Para empezar, hay que decir qué según la ley electoral, los partidos políticos son las únicas organizaciones con capacidad legal para ofrecer candidatos a cargos públicos electivos. Es decir, si un ciudadano capaz, con grandes ideas y propuestas, no es afiliado a un partido político no puede ser candidato a nada. Eso hace que quien tenga la iniciativa de prestarse al servicio público deba afiliarse a un partido o al menos obtener el permiso de las autoridades de algún partido para ser candidato “extrapartidario” en su lista. Claramente, queda atrapado por las condiciones de ese permiso.

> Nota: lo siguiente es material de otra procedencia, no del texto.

(** X10: when a step of [main] raises, [main] raises the same and goes no
    further: a failed construction of the session or of a client comes
    before the packaging and any provider call, a failed packaging leaves
    the provider untouched, a failed deployment grants no permission, and a
    failed grant registers no trigger. *)
Theorem first_failure_stops_main (args : arguments) (w : W) :
  (created args w = false ->
   exists name t,
     main args w = Outcome (inl (OtherError name)) w t /\
     forall ev, In ev t ->
       ev = ESession (args_region args) \/ ev = EClient "s3" \/
       ev = EClient "lambda") /\
  (created args w = true ->
   path_exists (args_file args) w = true ->
   (forall e,
      zip_archive (args_file args) "lambda_function.py" w = inl e ->
      main args w = Outcome (inl e) w (prelude args)) /\
   (forall code_zip e,
      zip_archive (args_file args) "lambda_function.py" w = inr code_zip ->
      let o1 := upsert_lambda (args_function args) (args_role_arn args)
                  code_zip (args_region args) (main_env args) w in
      result o1 = inl e ->
      main args w = Outcome (inl e) (world o1) (prelude args ++ trace o1)) /\
   (forall code_zip lambda_arn e,
      zip_archive (args_file args) "lambda_function.py" w = inr code_zip ->
      let o1 := upsert_lambda (args_function args) (args_role_arn args)
                  code_zip (args_region args) (main_env args) w in
      result o1 = inr lambda_arn ->
      let o2 := add_invoke_permission (args_function args)
                  ("arn:aws:s3:::" ++ args_bucket args) "AllowS3Invoke"
                  (world o1) in
      result o2 = inl e ->
      main args w =
      Outcome (inl e) (world o2)
        (prelude args ++ trace o1 ++ [EApi (main_permission_request args)]))).
Proof.
  split; [ apply main_not_created | ].
  intros Hc Hex. rewrite (main_run args w Hc Hex). cbn zeta.
  repeat split.
  - intros e Ez. rewrite Ez. reflexivity.
  - intros code_zip e Ez E1. rewrite Ez, E1. reflexivity.
  - intros code_zip lambda_arn e Ez E1 E2.
    rewrite Ez, E1, E2, add_invoke_permission_trace. reflexivity.
Qed.

End Order.

Lemma upsert_settings_agree_witness :
  dict_get "Role"
    (kwargs (update_function_configuration_request "f" "role" [])) =
  dict_get "Role" (kwargs (create_function_request "f" "role" [x50] [])) /\
  dict_get "Role"
    (kwargs (update_function_configuration_request "f" "role" [])) <> None.
Proof.
  apply (upsert_settings_agree "f" "role" [x50] [x50] "us-east-1" "us-east-1"
           [] vanishing_function vanishing_function
           (update_function_configuration_request "f" "role" [])
           (create_function_request "f" "role" [x50] []) "Role").
  - right; left; reflexivity.
  - reflexivity.
  - right; right; left; reflexivity.
  - reflexivity.
  - right; right; right; left; reflexivity.
Defined.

Una vez afiliado, debe someterse a los avatares de la Carta Orgánica de dicho partido, que seguramente le exija cierta antigüedad para ser candidato y otros requisitos que lo llevarán a un desgaste tal, que posiblemente desista de su iniciativa.

En la reforma constitucional del año 1994, se incluyó un artículo que establece que “los partidos políticos son instituciones fundamentales de la democracia” y que el Estado debe proveer a su sostenimiento. Los doctrinarios discuten sobre si esta norma los hace exclusivos oferentes electorales o sí solamente garantiza su manutención financiera por parte del Estado. Si esta última fuese la opción de interpretación que eligiésemos, la exclusividad de los partidos para presentar candidatos, solamente tendría origen legal y podría ser modificada por el Congreso.

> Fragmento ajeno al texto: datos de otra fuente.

(** C3. On every non-negative [remaining], the closed form over exact
    integers, [(isqrt(8*remaining+1) - 1) // 2], is the largest [R] with
    [R(R+1)/2 <= remaining]. *)
Theorem max_pyramid_rows_is_largest (remaining : Z) :
  0 <= remaining ->
  exists R, _max_pyramid_rows remaining = Ok R /\
    R = (Z.sqrt (8 * remaining + 1) - 1) / 2 /\
    0 <= R /\ largest_rows remaining R.
Proof.
  intros Hr. eexists. split; [|split; [reflexivity|]].
  - unfold _max_pyramid_rows, isqrt.
    destruct (Z.ltb_spec (8 * remaining + 1) 0); [lia | reflexivity].
  - destruct (max_rows_bounds remaining Hr) as (H0 & Hle & Hlt).
    set (R := (Z.sqrt (8 * remaining + 1) - 1) / 2) in *.
    split; [done|]. split.
    + pose proof (triangle_even R). lia.
    + intros k Hk. pose proof (triangle_even k).
      destruct (Z.le_gt_cases k R); [done|]. nia.
Qed.

Lemma max_pyramid_rows_is_largest_witness :
  exists R, _max_pyramid_rows 40 = Ok R /\
    R = (Z.sqrt (8 * 40 + 1) - 1) / 2 /\ 0 <= R /\ largest_rows 40 R.
Proof. apply (max_pyramid_rows_is_largest 40). lia. Defined.

Lemma max_pyramid_rows_bounds_largest (remaining : Z) :
  0 <= remaining ->
  let R := (Z.sqrt (8 * remaining + 1) - 1) / 2 in
  0 <= R /\ R * (R + 1) / 2 <= remaining /\ largest_rows remaining R.
Proof.
  intros Hr R. destruct (max_rows_bounds remaining Hr) as (H0 & Hle & Hlt).
  fold R in H0, Hle, Hlt. pose proof (triangle_even R).
  split; [done|]. split; [lia|]. split; [lia|].
  intros k Hk. pose proof (triangle_even k).
  destruct (Z.le_gt_cases k R); [done|]. nia.
Qed.

(** ** Revealing a card of a hand *)

Lemma reveal_run (index : Z) (p : Player.t) :
  Player.reveal index p = (py_getitem (Player.hand p) index, mark_revealed index p).
Proof. reflexivity. Qed.

Lemma reveal_fails (index : Z) (p : Player.t) e p' :
  Player.reveal index p = (Raise e, p') ->
  p' = mark_revealed index p /\
  (index < - len (Player.hand p) \/ len (Player.hand p) <= index).
Proof.
  rewrite reveal_run. intros [= E <-]. split; [done|].
  by eapply py_getitem_Raise.
Qed.

(** C9, as the specification states it, fails: on a hand of four cards the
    index -1 is not in 0..3, and [reveal(-1)] succeeds and returns the last
    card of the hand. *)
Lemma reveal_negative_index_succeeds :
  Player.reveal (-1) alice = (Ok (mkCard "4" "hearts"), mark_revealed (-1) alice) /\
  ~ reveal_bounds_0_3 alice (-1).
Proof.
  split; [reflexivity|].
  intros [_ Hfail]. destruct Hfail as [e He]; [lia|]. discriminate He.
Qed.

Por cierto, esto no va a ocurrir. Los miembros del parlamento son los principales beneficiados por esa norma, los que usufructúan a pleno la exclusividad. Por eso hay diputados con 6 mandatos, 24 años siendo legisladores nacionales, sin un solo aporte serio a la vida nacional. Son extremos, hay muchos con 12 años, o con 16 años. Ninguno ha hecho un aporte sustancial en la existencia de nadie.

Según la norma electoral, los propios afiliados a los partidos que pretendan candidatearse a cargos públicos, tienen que presentar en la junta electoral una cantidad importante de avales que sostengan su postulación. Entonces, ya que se requieren dichos avales, ¿por qué no permitir que un grupo de ciudadanos que no formen parte de partidos políticos, debidamente avalados puedan postularse y ampliar la oferta electoral? Para que, como dice la gente, no sean “siempre los mismos”.

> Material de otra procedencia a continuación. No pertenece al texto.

Definition web_search_tools : PyVal :=
  PList [PDict (<["type" := PStr "web_search"]>
                (<["web_search" := PDict (<["enable" := PBool true]> ∅)]> ∅))].

(** The text accumulated by the [async for] loop of [stream]. *)
Definition accumulate (full_content : string) (chunk : Chunk) : string :=
  match chunk_choices chunk with
  | c :: _ =>
      if str_truthy (delta_content c)
      then full_content ++ default "" (delta_content c)
      else full_content
  | [] => full_content
  end.

Section methods.
Context {C D : Type} `{!MemoryStorage C} `{!LogStorage D} {json_module : Json}.

Abbreviation Client := (QianwenClient.t C D).

Definition _build_messages (self : t) (message : string) : M Client (list PyDict) :=
  let messages :=
    if str_truthy (_system_message self)
    then [message_dict "system" (PStr (default "" (_system_message self)))]
    else [] in
  client <~ get;;
  messages <~
    (if _memory_enabled self && bool_decide (is_Some (QianwenClient.memory_manager client))
     then
       history <~ QianwenClient.on_memory_manager
                    (MemoryManager.get_history (_user_id self) (_session_id self)
                       (Some (MemoryConfig.max_history_length
                                (QianwenConfig.memory (QianwenClient.config client)))));;
       ret (messages ++ ((λ msg, message_dict (role msg) (content msg)) <$> history))%list
     else ret messages);;
  ret (messages ++ [message_dict "user" (PStr message)])%list.

(** The [except Exception as e] clause shared by [ask] and [stream];
    [request_params] is [locals().get('request_params', {})]. *)
Definition on_error {A} (self : t) (prefix : string) (request_params : PyDict)
    (e : exn) : M Client A :=
  client <~ get;;
  (if bool_decide (is_Some (QianwenClient.log_manager client))
   then QianwenClient.on_log_manager
          (LogManager.log_error (_user_id self) (_session_id self)
             (<["error_type" := PStr (exn_type e)]>
              (<["error_message" := PStr (exn_message e)]>
               (<["request_params" := PDict request_params]> ∅))))
   else ret tt);;;
  raise (QianwenAPIError (prefix ++ exn_message e)).

(** The dictionary literal [{"model": ..., **kwargs}]: keys given in
    [kwargs] replace the ones written before them. *)
Definition base_params (self : t) (messages : list PyDict) : PyDict :=
  <["model" := PStr (_model self)]>
  (<["messages" := PList (PDict <$> messages)]>
  (<["temperature" := PFloat (_temperature self)]>
  (<["max_tokens" := PInt (_max_tokens self)]> ∅))).

(** [request_id = None], then, [if self.client.log_manager:], the call of
    [log_request] that assigns it. *)
Definition log_request (self : t) (request_params : PyDict) : M Client (option string) :=
  client <~ get;;
  if bool_decide (is_Some (QianwenClient.log_manager client))
  then
    request_id <~ QianwenClient.on_log_manager
                    (LogManager.log_request (_user_id self) (_session_id self)
                       request_params None);;
    ret (Some request_id)
  else ret None.

(** [ChatMessage(role=r, content=c, user_id=self._user_id,
    session_id=self._session_id)]: the time stamp and the metadata take
    their defaults, [datetime.now()] and [{}]. *)
Definition new_message (self : t) (r : string) (c : PyVal) : M Client ChatMessage :=
  t0 <~ QianwenClient.read_now;;
  ret {| role := r; content := c; timestamp := t0;
         user_id := _user_id self; session_id := _session_id self; metadata := ∅ |}.

Definition ask (self : t) (message : string) (kwargs : PyDict) : M Client PyDict :=
  messages <~ try_except (_build_messages self message)
                (on_error self "API调用失败: " ∅);;
  let request_params := kwargs ∪ base_params self messages in
  let request_params :=
    if _search_enabled self
    then <["tools" := web_search_tools]> request_params
    else request_params in
  try_except
    (request_id <~ log_request self request_params;;
     client <~ get;;
     response_dict <~ lift (QianwenClient.create client request_params);;
     (if bool_decide (is_Some (QianwenClient.log_manager client))
      then QianwenClient.on_log_manager
             (LogManager.log_response (_user_id self) (_session_id self)
                response_dict request_id)
      else ret tt);;;
     (if _memory_enabled self && bool_decide (is_Some (QianwenClient.memory_manager client))
      then
        user_message <~ new_message self "user" (PStr message);;
        QianwenClient.on_memory_manager (MemoryManager.save_message user_message);;;
        if truthy (LogManager.dict_get response_dict "choices")
        then
          choices <~ lift (getitem (PDict response_dict) "choices");;
          choice <~ lift (getitem0 choices);;
          reply <~ lift (getitem choice "message");;
          assistant_content <~ lift (getitem reply "content");;
          assistant_message <~ new_message self "assistant" assistant_content;;
          QianwenClient.on_memory_manager (MemoryManager.save_message assistant_message)
        else ret tt
      else ret tt);;;
     ret response_dict)
    (on_error self "API调用失败: " request_params).

(** The inner [try] of [stream]: the request is first sent with
    [stream_options]; a [TypeError] makes it be sent again without.  The
    first component is [request_params] as the call leaves it. *)
Definition connect (client : Client) (request_params : PyDict)
    : PyDict * Outcome ChunkStream :=
  let with_options :=
    <["stream_options" := PDict (<["include_usage" := PBool true]> ∅)]> request_params in
  match QianwenClient.create_stream client with_options with
  | Ok s => (with_options, Ok s)
  | Raise e =>
      if String.eqb (exn_type e) "TypeError"
      then (delete "stream_options" with_options,
            QianwenClient.create_stream client (delete "stream_options" with_options))
      else (with_options, Raise e)
  end.

(** What follows the [async for] loop inside the [try] of [stream]. *)
Definition finish (self : t) (message full_content : string)
    (request_id : option string) : M Client unit :=
  client <~ get;;
  (if _memory_enabled self && bool_decide (is_Some (QianwenClient.memory_manager client))
      && negb (String.eqb full_content "")
   then
     user_message <~ new_message self "user" (PStr message);;
     QianwenClient.on_memory_manager (MemoryManager.save_message user_message);;;
     assistant_message <~ new_message self "assistant" (PStr full_content);;
     QianwenClient.on_memory_manager (MemoryManager.save_message assistant_message)
   else ret tt);;;
  (if bool_decide (is_Some (QianwenClient.log_manager client))
   then QianwenClient.on_log_manager
          (LogManager.log_response (_user_id self) (_session_id self)
             (<["content" := PStr full_content]> (<["stream" := PBool true]> ∅))
             request_id)
   else ret tt).

(** [stream], consumed to its end: the chunks yielded to the caller, in
    order, and how the generator terminates. *)
Definition stream (self : t) (message : string) (kwargs : PyDict)
    : Client → list Chunk * (Outcome unit * Client) :=
  λ client,
  match try_except (_build_messages self message)
          (on_error self "流式API调用失败: " ∅) client with
  | (Raise e, client) => ([], (Raise e, client))
  | (Ok messages, client) =>
      let request_params :=
        kwargs ∪ <["stream" := PBool true]> (base_params self messages) in
      let request_params :=
        if _search_enabled self
        then <["tools" := web_search_tools]> request_params
        else request_params in
      match log_request self request_params client with
      | (Raise e, client) =>
          ([], on_error self "流式API调用失败: " request_params e client)
      | (Ok request_id, client) =>
          match connect client request_params with
          | (request_params, Raise e) =>
              ([], on_error self "流式API调用失败: " request_params e client)
          | (request_params, Ok source) =>
              let full_content := fold_left accumulate (chunks source) "" in
              (chunks source,
               match failure source with
               | Some e => on_error self "流式API调用失败: " request_params e client
               | None =>
                   try_except (finish self message full_content request_id)
                     (on_error self "流式API调用失败: " request_params) client
               end)
          end
      end
  end.

(** [clear_memory] and [get_history]. *)
Definition clear_memory (self : t) : M Client unit :=
  client <~ get;;
  if bool_decide (is_Some (QianwenClient.memory_manager client))
  then QianwenClient.on_memory_manager
         (MemoryManager.clear_history (_user_id self) (_session_id self))
  else ret tt.

Definition get_history (self : t) (limit : option Z) : M Client (list ChatMessage) :=
  client <~ get;;
  if bool_decide (is_Some (QianwenClient.memory_manager client))
  then QianwenClient.on_memory_manager
         (MemoryManager.get_history (_user_id self) (_session_id self) limit)
  else ret [].

(** The two kinds of part of a multimodal message: [{"type": "text",
    "text": message}] and [{"type": "image_url", "image_url": {"url":
    "data:image/jpeg;base64," + image_base64}}]. *)
Definition text_part (message : string) : PyDict :=
  <["type" := PStr "text"]> (<["text" := PStr message]> ∅).

Definition image_part (image_base64 : string) : PyDict :=
  <["type" := PStr "image_url"]>
  (<["image_url" :=
       PDict (<["url" := PStr ("data:image/jpeg;base64," ++ image_base64)]> ∅)]> ∅).

(** The first statements of [_multimodal_request], which build the
    messages of the request: the history, then the system message put in
    front of it, then the multimodal message. *)
Definition _multimodal_messages (self : t) (multimodal_content : list PyDict)
    : M Client (list PyDict) :=
  client <~ get;;
  messages <~
    (if _memory_enabled self && bool_decide (is_Some (QianwenClient.memory_manager client))
     then
       history <~ QianwenClient.on_memory_manager
                    (MemoryManager.get_history (_user_id self) (_session_id self)
                       (Some (MemoryConfig.max_history_length
                                (QianwenConfig.memory (QianwenClient.config client)))));;
       ret ((λ msg, message_dict (role msg) (content msg)) <$> history)
     else ret []);;
  let messages :=
    if str_truthy (_system_message self)
    then message_dict "system" (PStr (default "" (_system_message self))) :: messages
    else messages in
  ret (messages ++ [message_dict "user" (PList (PDict <$> multimodal_content))])%list.

Definition _multimodal_request (self : t) (multimodal_content : list PyDict)
    (kwargs : PyDict) : M Client PyDict :=
  messages <~ try_except (_multimodal_messages self multimodal_content)
                (on_error self "多模态API调用失败: " ∅);;
  let request_params := kwargs ∪ base_params self messages in
  try_except
    (request_id <~ log_request self request_params;;
     client <~ get;;
     response_dict <~ lift (QianwenClient.create client request_params);;
     (if bool_decide (is_Some (QianwenClient.log_manager client))
      then QianwenClient.on_log_manager
             (LogManager.log_response (_user_id self) (_session_id self)
                response_dict request_id)
      else ret tt);;;
     (if _memory_enabled self && bool_decide (is_Some (QianwenClient.memory_manager client))
      then
        user_message <~ new_message self "user" (PList (PDict <$> multimodal_content));;
        QianwenClient.on_memory_manager (MemoryManager.save_message user_message);;;
        if truthy (LogManager.dict_get response_dict "choices")
        then
          choices <~ lift (getitem (PDict response_dict) "choices");;
          choice <~ lift (getitem0 choices);;
          reply <~ lift (getitem choice "message");;
          assistant_content <~ lift (getitem reply "content");;
          assistant_message <~ new_message self "assistant" assistant_content;;
          QianwenClient.on_memory_manager (MemoryManager.save_message assistant_message)
        else ret tt
      else ret tt);;;
     ret response_dict)
    (on_error self "多模态API调用失败: " request_params).

Section local_files.
Context {codec : Disk.Codec}.

Definition image (disk : Disk.t) (self : t) (message image_path : string)
    (kwargs : PyDict) : M Client PyDict :=
  if negb (Disk.path_exists disk image_path)
  then raise (QianwenAPIError ("图片文件不存在: " ++ image_path))
  else
    image_base64 <~ lift (QianwenClient._encode_image disk image_path);;
    _multimodal_request self [text_part message; image_part image_base64] kwargs.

Es verdad que en los últimos tiempos ha surgido algún partido distinto a los históricos que ha alcanzado peso político y ampliado la oferta, como es el caso del PRO. Pero no es menos cierto que estos partidos ni bien llegan a formar parte de la elite política adquieren casi los mismos vicios que tenían los viejos partidos. La competencia interna es nula, cuando algún díscolo pretende ir a una disputa se lo trata de desactivar con todas las presiones posibles y se llega incluso a la intervención del partido local por parte del partido de orden nacional para evitar la interna y diferentes maniobras que forman parte del folclore que define el extremado minimalismo de la oferta electoral.

Ese es otro punto a desarrollar. Desde el sistema legal, si bien los candidatos extrapartidarios están prohibidos, existe una simulación democrática que aparenta estimular la competencia interna. La ley de primarias ha definido ese estímulo. Por ejemplo, cada lista que participe de una lid primaria, contará con el mismo aporte de fondos estatales y los mismos segundos publicitarios en radio y televisión para publicidad de campaña.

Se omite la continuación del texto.